Nomic Embed: Training a Reproducible Long Context Text Embedder

AI-generated keywords: Text embedding Nomic-embed-text-v1 OpenAI Ada-002 Long-context evaluation Reproducibility

AI-generated Key Points

  • The nomic-embed-text-v1 model outperforms leading models like OpenAI Ada-002 and OpenAI text-embedding-3-small on tasks involving short and long contexts.
  • The model is fully reproducible, open-source, and comes with open weights and data under an Apache 2 license.
  • Despite a slight decrease in overall score, the decision was made to train on FEVER, HotpotQA, and MEDI datasets for comparability with other top open-source models.
  • Full training of nomic-embed-text-v1 can be completed in one week on an 8xH100 node using various stages such as masked language modeling and contrastive pretraining.
  • It is recommended to initialize from nomic-bert-2048 or Unsupervised Contrastive checkpoints for training the model.
  • Contributions from key team members Zach Nussbaum, Jack Morris, Brandon Duderstadt, and Andriy Mulyar are highlighted for their roles in project leadership, implementation decisions, dataset curation efforts,and design contributions at all levels of the stack.
  • Challenges in evaluating text embedding models within benchmarking initiatives like BEIR (Thakur et al., 2021) and MTEB (Muennighoff et al., 2023) are discussed emphasizing the need for comprehensive evaluations over long context lengths.
Also access our AI generated: Comprehensive summary, Lay summary, Blog-like article; or ask questions about this paper to our AI assistant.

Authors: Zach Nussbaum, John X. Morris, Brandon Duderstadt, Andriy Mulyar

License: CC BY 4.0

Abstract: This technical report describes the training of nomic-embed-text-v1, the first fully reproducible, open-source, open-weights, open-data, 8192 context length English text embedding model that outperforms both OpenAI Ada-002 and OpenAI text-embedding-3-small on short and long-context tasks. We release the training code and model weights under an Apache 2 license.
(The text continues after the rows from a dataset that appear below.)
(** * BadgerDB buffer manager ([src/src/buffer.cpp]): a shallow embedding

    The buffer pool is a mutable object talking to two collaborators, the
    page files and the hash index.  Every member function of [BufMgr] is
    embedded as a computation in a state-and-exception monad over one
    record that holds the members of the object, the contents of the
    files, and the sequence of calls made so far. *)

From Stdlib Require Import ZArith Lia.
From stdpp Require Import base option numbers list gmap strings.

Local Open Scope Z_scope.

(** ** Scalars *)

(** [PageId] and [FrameId] are [std::uint32_t]; a [File*] is an address. *)
Abbreviation PageId := Z (only parsing).
Abbreviation FrameId := Z (only parsing).
Abbreviation FilePtr := Z (only parsing).

Definition NULL : FilePtr := 0.

Definition UINT32_MOD : Z := 2 ^ 32.

(** [pinCnt] is an [int]; incrementing it past [INT_MAX] has no defined
    behaviour. *)
Definition INT_MAX : Z := 2 ^ 31 - 1.

(** Modelled from the spec: [Page::INVALID_NUMBER] is declared in a header
    that is not part of the sources; section 6 only requires a reserved
    sentinel distinct from any real page number. *)
Definition INVALID_NUMBER : PageId := 0.

(** ** Pages and frame descriptors *)

(** Modelled from the spec: the class [Page] is declared in a header that
    is not part of the sources.  Section 6: a page carries its own identity
    (its [pageNumber()]) next to its bytes. *)
Record Page : Type := mkPage {
  page_number : PageId;
  data : string
}.

(** Modelled from the spec: the constructor [Page()] is declared in a header
    that is not part of the sources.  A slot of the frame data array has no
    meaningful content until its descriptor is valid (section 3), so a new
    slot is an unnumbered, empty page. *)
Definition Page_default : Page := mkPage INVALID_NUMBER "".

(** Modelled from the spec: the class [BufDesc] is declared in [buffer.h],
    which is not part of the sources.  Its fields are those of section 3,
    under the names by which the source reads and writes them. *)
Record BufDesc : Type := mkBufDesc {
  file : FilePtr;
  pageNo : PageId;
  frameNo : FrameId;
  pinCnt : Z;
  dirty : bool;
  valid : bool;
  refbit : bool
}.

(** Modelled from the spec: [BufDesc::Clear] lives in [buffer.h], which is
    not part of the sources.  Section 3 lists the cleared defaults:
    [pinCnt == 0], [file == none], [pageNo == invalid], [dirty == false],
    [refbit == false], [valid == false]; [frameNo] never changes. *)
Definition Clear (d : BufDesc) : BufDesc :=
  {| file := NULL; pageNo := INVALID_NUMBER; frameNo := frameNo d;
     pinCnt := 0; dirty := false; valid := false; refbit := false |}.

(** Modelled from the spec: [BufDesc::Set] lives in [buffer.h] as well.
    Section 4.3: populate the descriptor with [valid=true], file, pageNo,
    [pinCnt=1], [refbit=true], [dirty=false]. *)
Definition Set_ (d : BufDesc) (f : FilePtr) (p : PageId) : BufDesc :=
  {| file := f; pageNo := p; frameNo := frameNo d;
     pinCnt := 1; dirty := false; valid := true; refbit := true |}.

Definition with_pinCnt (n : Z) (d : BufDesc) : BufDesc :=
  {| file := file d; pageNo := pageNo d; frameNo := frameNo d;
     pinCnt := n; dirty := dirty d; valid := valid d; refbit := refbit d |}.

Definition with_dirty (b : bool) (d : BufDesc) : BufDesc :=
  {| file := file d; pageNo := pageNo d; frameNo := frameNo d;
     pinCnt := pinCnt d; dirty := b; valid := valid d; refbit := refbit d |}.

Definition with_refbit (b : bool) (d : BufDesc) : BufDesc :=
  {| file := file d; pageNo := pageNo d; frameNo := frameNo d;
     pinCnt := pinCnt d; dirty := dirty d; valid := valid d; refbit := b |}.

(** ** Exceptions and the call trace *)

(** The exceptions that the source throws, with the arguments it gives
    them, and those that the index and the files throw. *)
Inductive Exn : Type :=
| BufferExceededException
| PageNotPinnedException (name : FilePtr) (pageNo : PageId) (frameNo : FrameId)
| PagePinnedException (name : FilePtr) (pageNo : PageId) (frameNo : FrameId)
| BadBufferException (frameNo : FrameId) (dirty valid refbit : bool)
| HashNotFoundException
| HashAlreadyPresentException
| InvalidPageException (pageNo : PageId) (name : FilePtr).

(** Calls that the properties below need to observe: the four requests to
    the storage backend, the moves of the clock hand, and the two
    descriptor methods. *)
Inductive Event : Type :=
| EvAdvanceClock
| EvReadPage (f : FilePtr) (p : PageId)
| EvWritePage (f : FilePtr) (pg : Page)
| EvAllocatePage (f : FilePtr) (p : PageId)
| EvDeletePage (f : FilePtr) (p : PageId)
| EvClear (i : FrameId)
| EvSet (i : FrameId) (f : FilePtr) (p : PageId).

Global Instance Page_eq_dec : EqDecision Page.
Proof. solve_decision. Defined.

Global Instance BufDesc_eq_dec : EqDecision BufDesc.
Proof. solve_decision. Defined.

Global Instance Event_eq_dec : EqDecision Event.
Proof. solve_decision. Defined.

(** ** The state *)

(** The first five fields are the members of [BufMgr]; [disk] is what the
    files hold, keyed by file and page number; [trace] is the sequence of
    calls made so far, oldest first. *)
Record State : Type := mkState {
  numBufs : Z;
  bufDescTable : list BufDesc;
  bufPool : list Page;
  hashTable : gmap (Z * Z) Z;
  clockHand : FrameId;
  disk : gmap (Z * Z) string;
  trace : list Event
}.

Definition with_table (t : list BufDesc) (s : State) : State :=
  mkState (numBufs s) t (bufPool s) (hashTable s) (clockHand s) (disk s) (trace s).

Definition with_pool (p : list Page) (s : State) : State :=
  mkState (numBufs s) (bufDescTable s) p (hashTable s) (clockHand s) (disk s) (trace s).

Definition with_hash (h : gmap (Z * Z) Z) (s : State) : State :=
  mkState (numBufs s) (bufDescTable s) (bufPool s) h (clockHand s) (disk s) (trace s).

Definition with_hand (c : FrameId) (s : State) : State :=
  mkState (numBufs s) (bufDescTable s) (bufPool s) (hashTable s) c (disk s) (trace s).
In contrast with other open-source models, we release a training data loader with 235 million curated text pairs that allows for the full replication of nomic-embed-text-v1. You can find code and data to replicate the model at https://github.com/nomic-ai/contrastors

Submitted to arXiv on 02 Feb. 2024

Ask questions about this paper to our AI assistant

You can also chat with multiple papers at once here.

AI assistant instructions?

Results of the summarizing process for the arXiv paper: 2402.01613v1

This technical report presents the training process and performance of nomic-embed-text-v1, an innovative English text embedding model with a context length of 8192. The model outperforms leading models such as OpenAI Ada-002 and OpenAI text-embedding-3-small on tasks involving both short and long contexts. It is fully reproducible, open-source, and comes with open weights and data under an Apache 2 license. The report also discusses the Jina Long Context Evaluation Benchmark, showcasing the performance of the nomic-embed-text-v1-ablated model without FEVER, HotpotQA, and MEDI datasets. Despite a slight decrease in overall score, it was decided to train on these datasets to maintain comparability with other top open-source models. The training resources for nomic-embed-text-v1 are outlined in detail. Full training can be completed in one week on an 8xH100 node using various stages such as masked language modeling and contrastive pretraining. It is recommended to initialize from nomic-bert-2048 or Unsupervised Contrastive checkpoints. In conclusion, this report introduces the first fully open-source long-context text embedding model that surpasses OpenAI Ada-002's performance across various benchmarks. The model weights, training code, and replication recipe are released under a permissible license for broader accessibility. Furthermore, contributions from key team members Zach Nussbaum, Jack Morris, Brandon Duderstadt, and Andriy Mulyar are highlighted for their roles in project leadership, implementation decisions, dataset curation efforts,and design contributions at all levels of the stack. Lastly,the challenges in evaluating text embedding models are discussed within the context of benchmarking initiatives like BEIR (Thakur et al., 2021) and MTEB (Muennighoff et al., 2023), emphasizing the need for comprehensive evaluations over long context lengths. Recent benchmarks specialized for long-context evaluation such as Jina (Günther et al., 2024) and LoCo (Saad-Falcon et al., 2024) provide valuable insights into effectively assessing model performance.
Created on 22 Mar. 2024

Assess the quality of the AI-generated content by voting

Score: 0

Why do we need votes?

Votes are used to determine whether we need to re-run our summarizing tools. If the count reaches -10, our tools can be restarted.

Look for similar papers (in beta version)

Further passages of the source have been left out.